DATA SHOWN:
=======
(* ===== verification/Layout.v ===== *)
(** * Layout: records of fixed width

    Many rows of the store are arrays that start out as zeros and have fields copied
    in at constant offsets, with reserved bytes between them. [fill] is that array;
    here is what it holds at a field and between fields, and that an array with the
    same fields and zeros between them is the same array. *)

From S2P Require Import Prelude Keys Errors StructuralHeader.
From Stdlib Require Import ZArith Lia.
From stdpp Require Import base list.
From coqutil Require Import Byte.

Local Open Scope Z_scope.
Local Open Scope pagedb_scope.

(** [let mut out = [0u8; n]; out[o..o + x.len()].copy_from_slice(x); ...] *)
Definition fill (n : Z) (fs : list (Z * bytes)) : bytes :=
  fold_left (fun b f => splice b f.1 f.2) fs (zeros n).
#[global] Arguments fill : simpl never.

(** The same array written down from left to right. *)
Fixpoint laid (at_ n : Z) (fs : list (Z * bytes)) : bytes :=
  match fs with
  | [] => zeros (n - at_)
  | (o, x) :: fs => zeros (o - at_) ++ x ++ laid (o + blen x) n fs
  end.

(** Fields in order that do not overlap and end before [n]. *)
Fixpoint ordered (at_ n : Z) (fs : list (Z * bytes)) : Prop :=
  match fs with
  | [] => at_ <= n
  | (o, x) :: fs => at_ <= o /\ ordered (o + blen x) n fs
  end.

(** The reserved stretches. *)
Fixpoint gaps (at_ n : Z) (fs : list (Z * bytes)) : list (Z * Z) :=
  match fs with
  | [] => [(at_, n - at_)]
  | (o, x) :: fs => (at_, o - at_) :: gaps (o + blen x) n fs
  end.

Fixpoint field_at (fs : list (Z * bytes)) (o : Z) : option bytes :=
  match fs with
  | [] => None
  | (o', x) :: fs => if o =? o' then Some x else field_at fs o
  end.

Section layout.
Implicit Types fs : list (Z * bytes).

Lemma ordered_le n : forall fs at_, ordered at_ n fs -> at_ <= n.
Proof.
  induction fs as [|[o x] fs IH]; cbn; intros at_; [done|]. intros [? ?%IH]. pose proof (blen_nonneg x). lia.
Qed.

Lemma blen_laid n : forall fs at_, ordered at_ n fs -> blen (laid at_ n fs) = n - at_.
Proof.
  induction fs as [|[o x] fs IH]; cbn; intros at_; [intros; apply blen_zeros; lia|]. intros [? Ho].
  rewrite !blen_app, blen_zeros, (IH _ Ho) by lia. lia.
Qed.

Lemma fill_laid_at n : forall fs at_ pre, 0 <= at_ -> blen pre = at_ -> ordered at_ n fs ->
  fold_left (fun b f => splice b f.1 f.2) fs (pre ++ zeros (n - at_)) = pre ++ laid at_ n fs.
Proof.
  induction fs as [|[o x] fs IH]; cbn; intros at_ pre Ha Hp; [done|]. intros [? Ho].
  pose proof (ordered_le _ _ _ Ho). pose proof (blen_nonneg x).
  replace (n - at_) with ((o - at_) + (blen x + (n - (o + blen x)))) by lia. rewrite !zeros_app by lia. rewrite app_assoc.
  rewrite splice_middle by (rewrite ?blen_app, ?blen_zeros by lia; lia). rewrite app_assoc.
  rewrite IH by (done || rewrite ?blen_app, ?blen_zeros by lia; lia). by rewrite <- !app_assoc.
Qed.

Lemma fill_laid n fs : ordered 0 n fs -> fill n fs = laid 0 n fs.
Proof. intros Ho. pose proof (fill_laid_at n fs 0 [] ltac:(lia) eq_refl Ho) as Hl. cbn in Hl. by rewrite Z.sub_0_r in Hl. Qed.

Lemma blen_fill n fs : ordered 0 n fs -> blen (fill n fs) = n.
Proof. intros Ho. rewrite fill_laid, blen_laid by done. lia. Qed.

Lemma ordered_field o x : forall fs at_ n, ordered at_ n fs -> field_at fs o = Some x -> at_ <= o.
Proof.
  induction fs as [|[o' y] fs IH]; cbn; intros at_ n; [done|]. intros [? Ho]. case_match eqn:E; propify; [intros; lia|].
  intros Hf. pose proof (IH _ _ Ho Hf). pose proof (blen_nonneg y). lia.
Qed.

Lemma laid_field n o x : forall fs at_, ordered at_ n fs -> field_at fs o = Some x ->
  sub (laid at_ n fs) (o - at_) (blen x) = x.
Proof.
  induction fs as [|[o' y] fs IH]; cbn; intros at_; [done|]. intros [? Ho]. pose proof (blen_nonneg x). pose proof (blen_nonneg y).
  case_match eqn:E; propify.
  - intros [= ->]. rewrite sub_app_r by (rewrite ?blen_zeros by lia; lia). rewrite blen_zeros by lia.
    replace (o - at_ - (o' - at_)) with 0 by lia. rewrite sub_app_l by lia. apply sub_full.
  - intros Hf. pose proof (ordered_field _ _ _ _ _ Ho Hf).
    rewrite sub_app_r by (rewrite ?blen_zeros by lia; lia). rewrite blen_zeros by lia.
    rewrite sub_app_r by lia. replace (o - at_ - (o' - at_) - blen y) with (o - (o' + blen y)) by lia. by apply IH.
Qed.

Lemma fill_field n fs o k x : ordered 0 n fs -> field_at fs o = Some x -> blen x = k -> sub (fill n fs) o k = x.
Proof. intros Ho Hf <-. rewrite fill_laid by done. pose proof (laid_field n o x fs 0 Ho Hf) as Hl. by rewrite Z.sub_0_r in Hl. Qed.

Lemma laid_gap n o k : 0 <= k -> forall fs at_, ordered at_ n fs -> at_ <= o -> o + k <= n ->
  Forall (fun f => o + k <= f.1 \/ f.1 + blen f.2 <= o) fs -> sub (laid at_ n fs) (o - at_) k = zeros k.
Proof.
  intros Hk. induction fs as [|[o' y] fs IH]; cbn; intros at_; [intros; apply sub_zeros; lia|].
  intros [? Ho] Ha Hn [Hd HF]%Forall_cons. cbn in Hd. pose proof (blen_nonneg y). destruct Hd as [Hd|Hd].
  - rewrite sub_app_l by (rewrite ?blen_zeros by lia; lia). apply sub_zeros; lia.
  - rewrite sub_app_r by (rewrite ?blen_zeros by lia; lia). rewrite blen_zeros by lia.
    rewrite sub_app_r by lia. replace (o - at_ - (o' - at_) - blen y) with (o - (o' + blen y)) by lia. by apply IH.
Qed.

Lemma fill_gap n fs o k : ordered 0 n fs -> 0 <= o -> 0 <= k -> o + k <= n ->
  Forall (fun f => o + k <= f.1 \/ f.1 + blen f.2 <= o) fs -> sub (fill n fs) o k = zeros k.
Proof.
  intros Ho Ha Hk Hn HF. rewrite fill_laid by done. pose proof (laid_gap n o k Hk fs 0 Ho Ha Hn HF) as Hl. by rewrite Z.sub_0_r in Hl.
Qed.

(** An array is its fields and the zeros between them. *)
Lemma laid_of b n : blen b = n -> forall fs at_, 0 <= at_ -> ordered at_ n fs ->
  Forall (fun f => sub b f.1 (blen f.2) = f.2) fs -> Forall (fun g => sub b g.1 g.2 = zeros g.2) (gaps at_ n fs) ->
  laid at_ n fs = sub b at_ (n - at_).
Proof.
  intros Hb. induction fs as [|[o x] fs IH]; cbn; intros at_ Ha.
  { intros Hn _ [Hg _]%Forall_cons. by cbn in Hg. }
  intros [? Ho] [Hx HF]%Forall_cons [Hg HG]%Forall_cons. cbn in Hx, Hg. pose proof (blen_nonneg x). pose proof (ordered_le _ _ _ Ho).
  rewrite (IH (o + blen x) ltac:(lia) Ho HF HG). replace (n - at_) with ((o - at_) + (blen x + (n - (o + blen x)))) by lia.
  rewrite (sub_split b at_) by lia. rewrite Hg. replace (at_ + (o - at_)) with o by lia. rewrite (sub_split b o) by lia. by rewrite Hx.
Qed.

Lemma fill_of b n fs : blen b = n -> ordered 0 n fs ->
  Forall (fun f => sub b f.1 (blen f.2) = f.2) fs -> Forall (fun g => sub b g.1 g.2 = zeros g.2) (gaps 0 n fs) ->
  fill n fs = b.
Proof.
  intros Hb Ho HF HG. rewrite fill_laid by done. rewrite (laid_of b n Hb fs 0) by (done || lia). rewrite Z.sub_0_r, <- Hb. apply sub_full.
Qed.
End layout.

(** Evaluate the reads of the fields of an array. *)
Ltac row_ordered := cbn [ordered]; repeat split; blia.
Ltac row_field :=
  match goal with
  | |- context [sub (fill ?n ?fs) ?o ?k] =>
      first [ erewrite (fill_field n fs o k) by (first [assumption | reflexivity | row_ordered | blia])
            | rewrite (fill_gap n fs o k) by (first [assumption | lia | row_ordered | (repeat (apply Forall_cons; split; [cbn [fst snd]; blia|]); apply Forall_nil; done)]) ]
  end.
=======
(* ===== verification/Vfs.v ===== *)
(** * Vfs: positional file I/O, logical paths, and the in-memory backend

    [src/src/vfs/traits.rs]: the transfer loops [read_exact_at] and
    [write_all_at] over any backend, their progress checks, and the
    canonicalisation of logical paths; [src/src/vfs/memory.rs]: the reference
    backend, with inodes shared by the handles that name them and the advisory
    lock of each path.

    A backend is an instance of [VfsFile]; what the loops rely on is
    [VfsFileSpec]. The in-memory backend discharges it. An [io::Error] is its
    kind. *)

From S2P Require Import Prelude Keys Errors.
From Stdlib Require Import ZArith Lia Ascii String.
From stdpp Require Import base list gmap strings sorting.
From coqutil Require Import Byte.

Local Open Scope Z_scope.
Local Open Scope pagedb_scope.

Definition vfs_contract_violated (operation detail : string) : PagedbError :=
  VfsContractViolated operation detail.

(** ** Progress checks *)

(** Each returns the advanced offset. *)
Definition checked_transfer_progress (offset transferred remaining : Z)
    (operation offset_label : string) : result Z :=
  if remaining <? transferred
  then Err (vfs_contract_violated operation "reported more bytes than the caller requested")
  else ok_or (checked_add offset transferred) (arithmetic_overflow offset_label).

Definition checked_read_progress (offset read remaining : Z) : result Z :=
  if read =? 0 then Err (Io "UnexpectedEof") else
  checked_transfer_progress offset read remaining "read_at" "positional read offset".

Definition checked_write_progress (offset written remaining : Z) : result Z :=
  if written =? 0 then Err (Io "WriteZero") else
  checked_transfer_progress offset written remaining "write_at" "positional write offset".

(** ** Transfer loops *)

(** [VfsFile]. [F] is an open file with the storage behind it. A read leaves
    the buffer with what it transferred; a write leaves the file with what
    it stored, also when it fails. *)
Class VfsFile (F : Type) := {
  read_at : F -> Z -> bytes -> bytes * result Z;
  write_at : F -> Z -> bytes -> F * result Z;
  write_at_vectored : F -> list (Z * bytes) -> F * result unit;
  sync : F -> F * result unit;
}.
=======
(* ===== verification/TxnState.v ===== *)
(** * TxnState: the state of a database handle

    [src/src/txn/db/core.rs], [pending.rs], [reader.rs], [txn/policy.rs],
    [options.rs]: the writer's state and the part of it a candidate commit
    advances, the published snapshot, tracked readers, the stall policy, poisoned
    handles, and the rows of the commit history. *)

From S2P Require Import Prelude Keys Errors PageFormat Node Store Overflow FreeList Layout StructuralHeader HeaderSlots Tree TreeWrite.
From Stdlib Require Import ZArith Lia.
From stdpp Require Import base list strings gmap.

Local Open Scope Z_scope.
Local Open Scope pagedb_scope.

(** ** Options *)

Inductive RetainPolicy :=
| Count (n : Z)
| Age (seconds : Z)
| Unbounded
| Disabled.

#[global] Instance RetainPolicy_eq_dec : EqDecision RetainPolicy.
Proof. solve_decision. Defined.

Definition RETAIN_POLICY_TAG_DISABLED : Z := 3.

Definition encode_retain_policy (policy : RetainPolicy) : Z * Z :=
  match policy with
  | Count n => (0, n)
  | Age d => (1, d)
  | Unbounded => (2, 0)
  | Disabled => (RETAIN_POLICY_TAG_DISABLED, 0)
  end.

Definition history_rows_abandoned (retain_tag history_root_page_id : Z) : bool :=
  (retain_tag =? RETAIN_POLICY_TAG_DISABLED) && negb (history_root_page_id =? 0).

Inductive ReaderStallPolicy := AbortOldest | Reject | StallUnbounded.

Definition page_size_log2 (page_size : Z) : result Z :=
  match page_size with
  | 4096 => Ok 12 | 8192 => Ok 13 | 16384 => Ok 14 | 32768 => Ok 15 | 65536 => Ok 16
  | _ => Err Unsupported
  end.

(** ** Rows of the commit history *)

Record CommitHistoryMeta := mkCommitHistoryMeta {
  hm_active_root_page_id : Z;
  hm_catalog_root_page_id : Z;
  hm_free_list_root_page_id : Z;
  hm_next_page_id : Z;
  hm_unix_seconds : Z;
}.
=======
PROBLEM TO WORK ON: Determine the number of lines in the data that include the string "operation". Only that number belongs in the answer.

ANSWER TO THE EXERCISE: 4